YOUR INSTRUCTIONS =>
Which lines run from the line with "pose proof (digits2_pos_bounds mb)" through the line with "S754_zero s' => s' = s" in the entries below? Print them exactly, both ends included, and nothing more.

INFORMATION SHOWN =>
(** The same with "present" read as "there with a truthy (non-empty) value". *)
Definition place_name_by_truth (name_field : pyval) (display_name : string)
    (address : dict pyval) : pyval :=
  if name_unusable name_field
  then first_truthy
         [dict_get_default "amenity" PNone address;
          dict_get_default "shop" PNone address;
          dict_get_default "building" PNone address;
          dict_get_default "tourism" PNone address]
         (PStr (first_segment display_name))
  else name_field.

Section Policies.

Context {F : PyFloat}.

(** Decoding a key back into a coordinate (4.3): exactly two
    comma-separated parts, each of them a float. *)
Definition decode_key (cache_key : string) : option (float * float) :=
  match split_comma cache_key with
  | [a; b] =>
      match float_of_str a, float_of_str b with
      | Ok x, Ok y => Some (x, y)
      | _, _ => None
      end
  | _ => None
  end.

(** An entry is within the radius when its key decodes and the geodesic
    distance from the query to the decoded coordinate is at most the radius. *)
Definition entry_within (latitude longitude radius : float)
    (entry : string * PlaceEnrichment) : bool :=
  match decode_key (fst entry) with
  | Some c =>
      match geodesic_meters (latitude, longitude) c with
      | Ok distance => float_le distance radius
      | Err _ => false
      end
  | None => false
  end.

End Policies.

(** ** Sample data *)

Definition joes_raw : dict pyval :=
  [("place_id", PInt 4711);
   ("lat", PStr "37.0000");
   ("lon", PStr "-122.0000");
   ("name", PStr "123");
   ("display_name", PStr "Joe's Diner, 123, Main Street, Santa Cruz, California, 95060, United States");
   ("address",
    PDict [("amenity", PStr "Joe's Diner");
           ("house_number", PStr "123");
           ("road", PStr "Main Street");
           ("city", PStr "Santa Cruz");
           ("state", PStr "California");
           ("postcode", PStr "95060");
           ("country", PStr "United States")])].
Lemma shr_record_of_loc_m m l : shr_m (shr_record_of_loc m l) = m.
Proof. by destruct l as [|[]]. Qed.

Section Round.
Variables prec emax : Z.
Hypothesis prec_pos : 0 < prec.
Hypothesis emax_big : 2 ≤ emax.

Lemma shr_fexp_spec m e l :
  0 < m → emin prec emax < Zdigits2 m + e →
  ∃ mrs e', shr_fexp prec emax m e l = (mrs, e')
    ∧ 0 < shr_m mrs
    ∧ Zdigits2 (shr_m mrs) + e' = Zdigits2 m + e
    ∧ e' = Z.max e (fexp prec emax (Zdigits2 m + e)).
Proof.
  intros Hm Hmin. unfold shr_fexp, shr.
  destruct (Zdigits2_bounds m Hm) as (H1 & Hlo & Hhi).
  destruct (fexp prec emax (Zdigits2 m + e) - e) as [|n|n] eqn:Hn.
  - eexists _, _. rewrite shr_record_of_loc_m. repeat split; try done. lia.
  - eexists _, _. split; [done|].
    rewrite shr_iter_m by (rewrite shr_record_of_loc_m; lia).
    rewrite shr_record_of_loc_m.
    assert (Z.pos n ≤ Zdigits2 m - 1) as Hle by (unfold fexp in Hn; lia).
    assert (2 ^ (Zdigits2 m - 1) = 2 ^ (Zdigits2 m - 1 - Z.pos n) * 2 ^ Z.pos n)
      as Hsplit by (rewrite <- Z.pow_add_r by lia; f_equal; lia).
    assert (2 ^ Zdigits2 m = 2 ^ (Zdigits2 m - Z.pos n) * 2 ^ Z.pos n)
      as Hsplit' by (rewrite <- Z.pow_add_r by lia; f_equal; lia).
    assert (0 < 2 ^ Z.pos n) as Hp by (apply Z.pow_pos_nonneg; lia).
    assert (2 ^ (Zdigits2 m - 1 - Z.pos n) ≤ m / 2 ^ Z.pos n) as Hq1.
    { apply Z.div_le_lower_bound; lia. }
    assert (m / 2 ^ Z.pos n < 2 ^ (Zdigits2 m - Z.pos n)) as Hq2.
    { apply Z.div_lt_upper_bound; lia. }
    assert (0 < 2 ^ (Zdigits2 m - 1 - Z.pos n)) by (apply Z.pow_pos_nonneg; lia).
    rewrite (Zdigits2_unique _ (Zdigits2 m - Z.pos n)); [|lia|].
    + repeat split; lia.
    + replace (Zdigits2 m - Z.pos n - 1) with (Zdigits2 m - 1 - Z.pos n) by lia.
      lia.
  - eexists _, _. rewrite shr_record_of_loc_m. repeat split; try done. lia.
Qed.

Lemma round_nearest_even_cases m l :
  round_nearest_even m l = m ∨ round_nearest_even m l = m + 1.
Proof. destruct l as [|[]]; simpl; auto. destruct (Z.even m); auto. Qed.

==

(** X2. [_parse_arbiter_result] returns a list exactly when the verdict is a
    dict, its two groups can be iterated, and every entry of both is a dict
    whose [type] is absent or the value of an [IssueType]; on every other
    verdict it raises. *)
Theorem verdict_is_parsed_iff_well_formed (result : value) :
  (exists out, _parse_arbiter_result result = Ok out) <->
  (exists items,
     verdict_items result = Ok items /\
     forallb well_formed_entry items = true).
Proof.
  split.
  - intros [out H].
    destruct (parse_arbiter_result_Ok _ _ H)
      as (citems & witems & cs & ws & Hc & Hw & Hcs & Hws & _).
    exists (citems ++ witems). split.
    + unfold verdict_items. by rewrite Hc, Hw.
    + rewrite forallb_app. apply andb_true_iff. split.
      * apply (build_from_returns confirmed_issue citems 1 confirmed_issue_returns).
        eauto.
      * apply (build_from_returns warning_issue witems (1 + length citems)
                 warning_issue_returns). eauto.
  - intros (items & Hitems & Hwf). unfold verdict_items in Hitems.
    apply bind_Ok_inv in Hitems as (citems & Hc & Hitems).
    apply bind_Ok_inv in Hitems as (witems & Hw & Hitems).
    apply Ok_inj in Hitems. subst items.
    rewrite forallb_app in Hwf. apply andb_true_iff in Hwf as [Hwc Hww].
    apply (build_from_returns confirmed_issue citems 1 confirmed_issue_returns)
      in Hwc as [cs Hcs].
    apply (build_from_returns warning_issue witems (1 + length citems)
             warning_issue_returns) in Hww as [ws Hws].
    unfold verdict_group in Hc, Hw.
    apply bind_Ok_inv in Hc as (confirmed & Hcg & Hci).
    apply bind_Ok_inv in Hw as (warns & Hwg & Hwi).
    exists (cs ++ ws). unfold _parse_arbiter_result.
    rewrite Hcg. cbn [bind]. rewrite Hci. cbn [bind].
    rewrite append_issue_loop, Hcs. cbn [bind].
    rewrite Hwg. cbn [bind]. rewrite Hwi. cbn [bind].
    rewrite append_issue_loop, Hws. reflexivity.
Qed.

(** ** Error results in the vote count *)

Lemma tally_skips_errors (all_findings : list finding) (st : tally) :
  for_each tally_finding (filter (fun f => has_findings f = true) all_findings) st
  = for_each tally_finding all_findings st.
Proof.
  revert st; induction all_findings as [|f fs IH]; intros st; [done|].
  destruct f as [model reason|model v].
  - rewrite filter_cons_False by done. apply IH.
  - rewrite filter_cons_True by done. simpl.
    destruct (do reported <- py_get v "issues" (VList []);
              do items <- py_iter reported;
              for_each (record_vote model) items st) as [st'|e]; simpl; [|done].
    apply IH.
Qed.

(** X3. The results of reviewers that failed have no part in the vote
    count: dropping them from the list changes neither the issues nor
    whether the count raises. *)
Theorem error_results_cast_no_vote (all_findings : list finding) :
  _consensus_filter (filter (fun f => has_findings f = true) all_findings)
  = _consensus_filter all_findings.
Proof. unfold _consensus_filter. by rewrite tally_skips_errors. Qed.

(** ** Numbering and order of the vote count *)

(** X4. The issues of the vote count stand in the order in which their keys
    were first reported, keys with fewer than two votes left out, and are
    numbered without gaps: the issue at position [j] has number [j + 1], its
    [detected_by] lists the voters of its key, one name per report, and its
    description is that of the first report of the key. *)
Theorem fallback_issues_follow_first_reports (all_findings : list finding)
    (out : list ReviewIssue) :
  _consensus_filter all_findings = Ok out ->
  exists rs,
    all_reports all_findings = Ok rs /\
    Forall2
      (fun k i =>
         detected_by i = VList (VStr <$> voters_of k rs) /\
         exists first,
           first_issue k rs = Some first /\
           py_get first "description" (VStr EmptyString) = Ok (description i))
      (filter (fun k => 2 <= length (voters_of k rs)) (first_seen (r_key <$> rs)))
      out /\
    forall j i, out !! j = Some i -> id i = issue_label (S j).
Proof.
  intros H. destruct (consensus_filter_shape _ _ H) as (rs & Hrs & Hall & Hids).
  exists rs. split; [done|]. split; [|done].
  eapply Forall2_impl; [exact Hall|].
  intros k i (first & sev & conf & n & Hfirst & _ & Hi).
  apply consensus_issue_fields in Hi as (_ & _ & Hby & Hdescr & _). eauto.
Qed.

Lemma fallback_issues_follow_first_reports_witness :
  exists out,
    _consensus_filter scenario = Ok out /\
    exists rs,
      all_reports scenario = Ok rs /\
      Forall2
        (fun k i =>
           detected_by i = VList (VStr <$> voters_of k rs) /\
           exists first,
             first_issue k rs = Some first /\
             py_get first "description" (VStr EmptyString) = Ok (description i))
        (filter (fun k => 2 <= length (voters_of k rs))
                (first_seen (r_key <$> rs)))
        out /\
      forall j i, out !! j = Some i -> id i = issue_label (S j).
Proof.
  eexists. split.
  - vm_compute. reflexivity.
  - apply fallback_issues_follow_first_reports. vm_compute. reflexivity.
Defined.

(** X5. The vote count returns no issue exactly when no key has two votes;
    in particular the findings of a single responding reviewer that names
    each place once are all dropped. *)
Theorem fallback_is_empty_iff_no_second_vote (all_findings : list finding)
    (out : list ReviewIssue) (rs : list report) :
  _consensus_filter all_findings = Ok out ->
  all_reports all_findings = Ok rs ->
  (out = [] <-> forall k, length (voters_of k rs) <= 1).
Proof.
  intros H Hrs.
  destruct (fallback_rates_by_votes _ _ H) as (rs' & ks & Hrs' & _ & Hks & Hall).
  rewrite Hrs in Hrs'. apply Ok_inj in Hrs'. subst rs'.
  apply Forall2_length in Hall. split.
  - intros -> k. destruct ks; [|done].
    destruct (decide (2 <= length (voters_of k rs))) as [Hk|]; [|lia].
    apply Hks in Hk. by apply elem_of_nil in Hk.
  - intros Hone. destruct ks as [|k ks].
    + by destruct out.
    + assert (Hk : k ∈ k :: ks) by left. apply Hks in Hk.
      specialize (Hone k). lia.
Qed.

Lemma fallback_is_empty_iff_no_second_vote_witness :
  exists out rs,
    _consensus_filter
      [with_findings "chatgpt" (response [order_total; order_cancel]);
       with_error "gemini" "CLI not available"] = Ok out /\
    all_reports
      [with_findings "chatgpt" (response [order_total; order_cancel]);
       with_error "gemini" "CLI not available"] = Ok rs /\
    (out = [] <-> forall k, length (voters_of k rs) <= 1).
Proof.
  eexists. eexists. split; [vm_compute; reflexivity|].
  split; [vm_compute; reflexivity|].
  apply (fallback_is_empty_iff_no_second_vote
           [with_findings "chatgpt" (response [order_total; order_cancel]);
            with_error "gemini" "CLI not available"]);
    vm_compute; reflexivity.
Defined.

...

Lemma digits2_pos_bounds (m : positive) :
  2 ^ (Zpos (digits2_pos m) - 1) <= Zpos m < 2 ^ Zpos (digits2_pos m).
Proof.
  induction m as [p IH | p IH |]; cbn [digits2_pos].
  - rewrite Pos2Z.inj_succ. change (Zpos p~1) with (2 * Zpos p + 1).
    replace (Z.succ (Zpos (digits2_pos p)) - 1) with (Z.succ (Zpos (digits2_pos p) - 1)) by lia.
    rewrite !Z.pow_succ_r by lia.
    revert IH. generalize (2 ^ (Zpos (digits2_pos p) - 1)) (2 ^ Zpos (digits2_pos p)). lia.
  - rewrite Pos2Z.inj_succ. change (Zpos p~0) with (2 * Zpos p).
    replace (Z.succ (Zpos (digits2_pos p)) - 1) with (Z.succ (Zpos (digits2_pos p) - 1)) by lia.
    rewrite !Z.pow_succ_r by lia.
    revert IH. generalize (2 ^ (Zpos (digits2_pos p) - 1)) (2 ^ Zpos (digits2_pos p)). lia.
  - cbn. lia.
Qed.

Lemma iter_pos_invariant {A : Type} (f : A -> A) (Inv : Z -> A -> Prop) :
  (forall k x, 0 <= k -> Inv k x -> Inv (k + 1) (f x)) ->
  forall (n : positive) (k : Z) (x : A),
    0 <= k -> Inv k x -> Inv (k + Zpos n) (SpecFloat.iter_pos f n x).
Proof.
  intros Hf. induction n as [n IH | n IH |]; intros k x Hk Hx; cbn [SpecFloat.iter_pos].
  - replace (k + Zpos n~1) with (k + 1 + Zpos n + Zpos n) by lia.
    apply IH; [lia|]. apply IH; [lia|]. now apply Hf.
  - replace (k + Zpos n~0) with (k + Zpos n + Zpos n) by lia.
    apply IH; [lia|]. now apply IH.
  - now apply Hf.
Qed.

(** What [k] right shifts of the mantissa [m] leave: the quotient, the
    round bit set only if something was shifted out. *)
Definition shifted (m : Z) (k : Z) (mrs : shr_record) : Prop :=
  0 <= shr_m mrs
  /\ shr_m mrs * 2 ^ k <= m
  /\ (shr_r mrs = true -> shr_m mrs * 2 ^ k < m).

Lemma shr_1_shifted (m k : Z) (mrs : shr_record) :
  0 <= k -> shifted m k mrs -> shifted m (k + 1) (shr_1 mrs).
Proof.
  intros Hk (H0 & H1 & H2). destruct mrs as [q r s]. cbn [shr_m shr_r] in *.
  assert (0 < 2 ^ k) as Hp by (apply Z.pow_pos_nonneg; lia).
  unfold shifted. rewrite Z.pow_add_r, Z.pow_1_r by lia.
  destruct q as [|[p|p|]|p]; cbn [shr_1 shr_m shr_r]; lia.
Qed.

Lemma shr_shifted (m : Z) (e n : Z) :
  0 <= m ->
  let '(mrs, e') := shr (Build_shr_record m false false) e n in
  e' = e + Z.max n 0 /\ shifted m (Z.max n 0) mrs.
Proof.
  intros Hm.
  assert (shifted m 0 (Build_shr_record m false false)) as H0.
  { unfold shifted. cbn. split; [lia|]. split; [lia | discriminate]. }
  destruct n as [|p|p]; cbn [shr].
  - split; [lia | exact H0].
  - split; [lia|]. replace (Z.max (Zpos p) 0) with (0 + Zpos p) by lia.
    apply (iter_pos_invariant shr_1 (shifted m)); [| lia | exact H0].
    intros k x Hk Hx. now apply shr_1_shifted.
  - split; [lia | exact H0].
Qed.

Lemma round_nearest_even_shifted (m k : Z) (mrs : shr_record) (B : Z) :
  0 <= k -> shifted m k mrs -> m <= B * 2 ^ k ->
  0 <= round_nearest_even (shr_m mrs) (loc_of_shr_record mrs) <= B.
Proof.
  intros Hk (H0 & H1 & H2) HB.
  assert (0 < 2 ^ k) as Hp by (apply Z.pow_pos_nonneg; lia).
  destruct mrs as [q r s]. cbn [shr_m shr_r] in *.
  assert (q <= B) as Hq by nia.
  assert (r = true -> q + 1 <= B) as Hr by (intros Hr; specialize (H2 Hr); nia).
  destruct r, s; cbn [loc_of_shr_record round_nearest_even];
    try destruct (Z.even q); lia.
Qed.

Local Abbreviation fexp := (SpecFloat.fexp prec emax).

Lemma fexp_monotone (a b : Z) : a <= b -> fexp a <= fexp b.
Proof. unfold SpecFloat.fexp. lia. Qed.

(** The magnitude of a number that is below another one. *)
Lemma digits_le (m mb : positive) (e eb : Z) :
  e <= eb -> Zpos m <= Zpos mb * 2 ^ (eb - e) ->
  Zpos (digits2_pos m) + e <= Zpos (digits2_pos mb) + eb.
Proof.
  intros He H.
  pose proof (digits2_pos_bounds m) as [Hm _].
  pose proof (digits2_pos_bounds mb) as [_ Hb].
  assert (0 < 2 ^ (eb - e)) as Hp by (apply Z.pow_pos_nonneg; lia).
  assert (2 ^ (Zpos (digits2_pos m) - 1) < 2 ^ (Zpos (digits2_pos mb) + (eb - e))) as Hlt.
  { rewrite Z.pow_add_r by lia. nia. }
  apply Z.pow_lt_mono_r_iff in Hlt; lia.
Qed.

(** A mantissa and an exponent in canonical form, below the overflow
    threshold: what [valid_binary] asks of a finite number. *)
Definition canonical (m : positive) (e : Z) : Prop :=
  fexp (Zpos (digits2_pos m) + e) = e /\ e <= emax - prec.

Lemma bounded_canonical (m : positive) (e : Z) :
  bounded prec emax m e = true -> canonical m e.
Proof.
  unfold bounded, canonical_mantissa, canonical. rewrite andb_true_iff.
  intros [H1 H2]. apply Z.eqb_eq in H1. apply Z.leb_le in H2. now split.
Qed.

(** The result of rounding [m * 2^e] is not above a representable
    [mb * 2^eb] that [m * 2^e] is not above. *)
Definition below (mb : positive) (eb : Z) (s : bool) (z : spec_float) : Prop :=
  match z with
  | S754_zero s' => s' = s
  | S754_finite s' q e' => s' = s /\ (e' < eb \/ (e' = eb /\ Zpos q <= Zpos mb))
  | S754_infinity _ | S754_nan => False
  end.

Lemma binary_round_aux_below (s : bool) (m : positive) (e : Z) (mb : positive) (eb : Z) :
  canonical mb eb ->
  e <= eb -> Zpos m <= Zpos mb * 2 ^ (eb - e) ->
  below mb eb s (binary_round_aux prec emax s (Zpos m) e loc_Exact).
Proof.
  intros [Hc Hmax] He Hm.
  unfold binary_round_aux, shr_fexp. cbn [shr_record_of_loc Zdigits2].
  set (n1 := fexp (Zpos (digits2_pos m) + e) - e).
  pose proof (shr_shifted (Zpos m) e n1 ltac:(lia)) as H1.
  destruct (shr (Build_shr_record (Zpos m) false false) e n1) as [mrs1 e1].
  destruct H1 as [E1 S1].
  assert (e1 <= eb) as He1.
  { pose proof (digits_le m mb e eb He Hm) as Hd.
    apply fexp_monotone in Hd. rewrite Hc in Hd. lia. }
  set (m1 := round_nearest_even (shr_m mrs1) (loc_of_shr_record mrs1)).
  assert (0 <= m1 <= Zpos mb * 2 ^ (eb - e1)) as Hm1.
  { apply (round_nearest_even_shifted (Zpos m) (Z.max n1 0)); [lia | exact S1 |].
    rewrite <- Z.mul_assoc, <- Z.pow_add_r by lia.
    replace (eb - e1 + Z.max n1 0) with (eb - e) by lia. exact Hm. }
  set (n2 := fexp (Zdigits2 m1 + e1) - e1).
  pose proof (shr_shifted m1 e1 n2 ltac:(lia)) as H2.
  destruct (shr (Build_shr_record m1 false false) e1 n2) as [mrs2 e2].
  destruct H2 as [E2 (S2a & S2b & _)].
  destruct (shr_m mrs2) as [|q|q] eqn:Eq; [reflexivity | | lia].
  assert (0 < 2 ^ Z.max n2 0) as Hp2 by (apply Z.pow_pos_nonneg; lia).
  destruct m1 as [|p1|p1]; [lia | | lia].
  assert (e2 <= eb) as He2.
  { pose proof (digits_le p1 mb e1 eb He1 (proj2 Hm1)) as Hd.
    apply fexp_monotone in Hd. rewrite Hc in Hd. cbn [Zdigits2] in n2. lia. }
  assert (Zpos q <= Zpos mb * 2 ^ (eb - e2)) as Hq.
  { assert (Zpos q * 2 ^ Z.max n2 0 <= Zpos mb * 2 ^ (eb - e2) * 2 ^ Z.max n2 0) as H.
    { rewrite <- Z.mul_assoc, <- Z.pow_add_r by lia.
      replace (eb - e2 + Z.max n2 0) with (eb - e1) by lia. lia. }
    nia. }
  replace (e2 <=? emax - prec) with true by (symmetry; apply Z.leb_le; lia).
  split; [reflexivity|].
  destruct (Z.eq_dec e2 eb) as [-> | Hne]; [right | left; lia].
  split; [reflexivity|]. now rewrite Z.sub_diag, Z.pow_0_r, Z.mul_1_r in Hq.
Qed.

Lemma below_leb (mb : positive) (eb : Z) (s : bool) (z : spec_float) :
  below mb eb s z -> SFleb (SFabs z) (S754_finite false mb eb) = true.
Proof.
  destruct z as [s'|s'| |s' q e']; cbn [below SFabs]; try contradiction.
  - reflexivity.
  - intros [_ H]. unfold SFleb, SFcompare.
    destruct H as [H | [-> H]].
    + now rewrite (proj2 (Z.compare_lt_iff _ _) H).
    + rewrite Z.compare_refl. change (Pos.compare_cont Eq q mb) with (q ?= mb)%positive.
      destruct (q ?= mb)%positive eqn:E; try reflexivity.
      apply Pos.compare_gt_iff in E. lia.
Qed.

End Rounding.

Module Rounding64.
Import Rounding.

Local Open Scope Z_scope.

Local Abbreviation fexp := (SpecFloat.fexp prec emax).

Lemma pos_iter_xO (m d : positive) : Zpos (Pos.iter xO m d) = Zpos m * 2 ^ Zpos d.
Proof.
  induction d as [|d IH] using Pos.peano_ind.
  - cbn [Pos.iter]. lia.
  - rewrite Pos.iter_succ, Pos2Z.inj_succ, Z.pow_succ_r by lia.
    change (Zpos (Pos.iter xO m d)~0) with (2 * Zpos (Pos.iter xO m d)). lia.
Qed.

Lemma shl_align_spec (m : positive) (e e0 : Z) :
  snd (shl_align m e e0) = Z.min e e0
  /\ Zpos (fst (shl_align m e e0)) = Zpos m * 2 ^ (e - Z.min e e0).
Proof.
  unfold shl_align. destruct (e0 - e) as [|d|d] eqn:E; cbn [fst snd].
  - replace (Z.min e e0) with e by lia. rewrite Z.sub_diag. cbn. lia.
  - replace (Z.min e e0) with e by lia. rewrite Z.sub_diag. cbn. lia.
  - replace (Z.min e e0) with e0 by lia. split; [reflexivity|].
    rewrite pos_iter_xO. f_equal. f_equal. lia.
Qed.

ANSWER BOX =>
  pose proof (digits2_pos_bounds mb) as [_ Hb].
  assert (0 < 2 ^ (eb - e)) as Hp by (apply Z.pow_pos_nonneg; lia).
  assert (2 ^ (Zpos (digits2_pos m) - 1) < 2 ^ (Zpos (digits2_pos mb) + (eb - e))) as Hlt.
  { rewrite Z.pow_add_r by lia. nia. }
  apply Z.pow_lt_mono_r_iff in Hlt; lia.
Qed.

(** A mantissa and an exponent in canonical form, below the overflow
    threshold: what [valid_binary] asks of a finite number. *)
Definition canonical (m : positive) (e : Z) : Prop :=
  fexp (Zpos (digits2_pos m) + e) = e /\ e <= emax - prec.

Lemma bounded_canonical (m : positive) (e : Z) :
  bounded prec emax m e = true -> canonical m e.
Proof.
  unfold bounded, canonical_mantissa, canonical. rewrite andb_true_iff.
  intros [H1 H2]. apply Z.eqb_eq in H1. apply Z.leb_le in H2. now split.
Qed.

(** The result of rounding [m * 2^e] is not above a representable
    [mb * 2^eb] that [m * 2^e] is not above. *)
Definition below (mb : positive) (eb : Z) (s : bool) (z : spec_float) : Prop :=
  match z with
  | S754_zero s' => s' = s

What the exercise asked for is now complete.